Let's have a closer look at what's going on there, with a little experiment.

To keep it simple, I just divide a Float by an Int.

10.0 / 5 // 2.000000

The compiler says, when asked for really verbose output:

Resolving variable decl uniqueVar : <unknown type> = 10.0 / 5

For uniqueVar : Float = 10.0 / 5, resolving type Float, of type BaseType

So we really got a Float as result, wonderful!

And now we divide an Int by a Float

10 / 5.0 // 0.000000

The compiler says, when asked for really verbose output:

Resolving variable decl uniqueVar : <unknown type> = 10 / 5.0

For uniqueVar : SSizeT = 10 / 5.0, resolving type SSizeT, of type BaseType

Well, whatever SSizeT is, it doesn't talk or walk like a Float, and the result is way worse than I had expected.

I'm running out of time to finish the post today, so I'll continue with the eBeats instead of diving further into the typing peculiarities of OCC.

After telling it that my return value really, really, is a Float, it complied and gave me the desired result.
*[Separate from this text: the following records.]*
(** The page loads, and what is extracted from it is missing or
    shorter than 100 characters, whenever it is asked for. *)
Hypothesis loads : forall k, goto w k url = Return tt.
Hypothesis short :
  forall k, evaluate w k url = Return None
            \/ exists c, evaluate w k url = Return (Some c)
                         /\ String.length (c_text c) < 100.

Lemma short_body s :
  processUrlBody w options sessionId url s
  = (Throw TE,
     logged report (observed [EvEvaluate url] (observed [EvGoto url] s))).
Proof.
  unfold processUrlBody, bind at 1, observe. rewrite loads.
  unfold afterGoto, bind at 1, extractContent, observe. cbn [tick observed].
  destruct (short (S (tick s))) as [E | [c [E L]]]; rewrite E.
  - unfold bind. by rewrite reporterRecordError_throws.
  - apply Nat.ltb_lt in L. rewrite L.
    unfold bind. by rewrite reporterRecordError_throws.
Qed.

Lemma short_processUrlFrom k attempt s :
  let r := processUrlFrom w options sessionId k url attempt s in
  fst r = Throw TE
  /\ idle s (snd r)
  /\ exists evs, trace (snd r) = trace s ++ evs
                 /\ Forall quiet evs /\ In report evs.
Proof.
  revert attempt s. induction k as [| k IH]; intros attempt s;
    cbn [processUrlFrom]; unfold try_catch; rewrite short_body;
    destruct (attempt <? retryAttempts options)%Z.
  1, 2, 4:
    (cbn; split; [reflexivity |]; split; [by repeat constructor |];
     exists [EvGoto url; EvEvaluate url; report];
     split; [by rewrite <- !app_assoc |];
     split; [by repeat constructor | simpl; tauto]).
  rewrite delay_bind.
  match goal with
  | |- context [processUrlFrom _ _ _ k url ?a ?s1] =>
      destruct (IH a s1) as [Hthrow [Hidle [evs [T [F Hin]]]]]
  end.
  cbn zeta. split; [exact Hthrow |]. split.
  { eapply idle_trans; [| exact Hidle]. by repeat constructor. }
  exists ([EvGoto url; EvEvaluate url; report; EvDelay (2000 * attempt)] ++ evs).
  rewrite T. cbn [trace logged observed]. rewrite <- !app_assoc.
  split; [reflexivity |]. split.
  - apply Forall_app. split; [by repeat constructor | assumption].
  - apply in_or_app. left. simpl. tauto.
Qed.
Here is the finished source:

include time
import os/Time

// struct tm *gmtime_r(const time_t *timep, struct tm *result);
gmtime_r: extern func(TimeT*, TMStruct*) -> TMStruct*

main: func () {
  clock : TimeT
  time(clock&)

  time : TMStruct
  gmtime_r(clock&, time&)

  "@%f" cformat(timeToBeats(time)) println()
}

timeToBeats: func (time: TMStruct) -> Float {
  beats : Float
  beats = ((time tm_hour) * (1000.0 / 24.0)) +
          ((time tm_min)  * (1000.0 / (24.0 * 60.0))) +
          ((time tm_sec)  * (1000.0 / (24.0 * 60.0 * 60.0)))

  return beats
}

Future updates will go directly into the git repo. I of course welcome any contributions.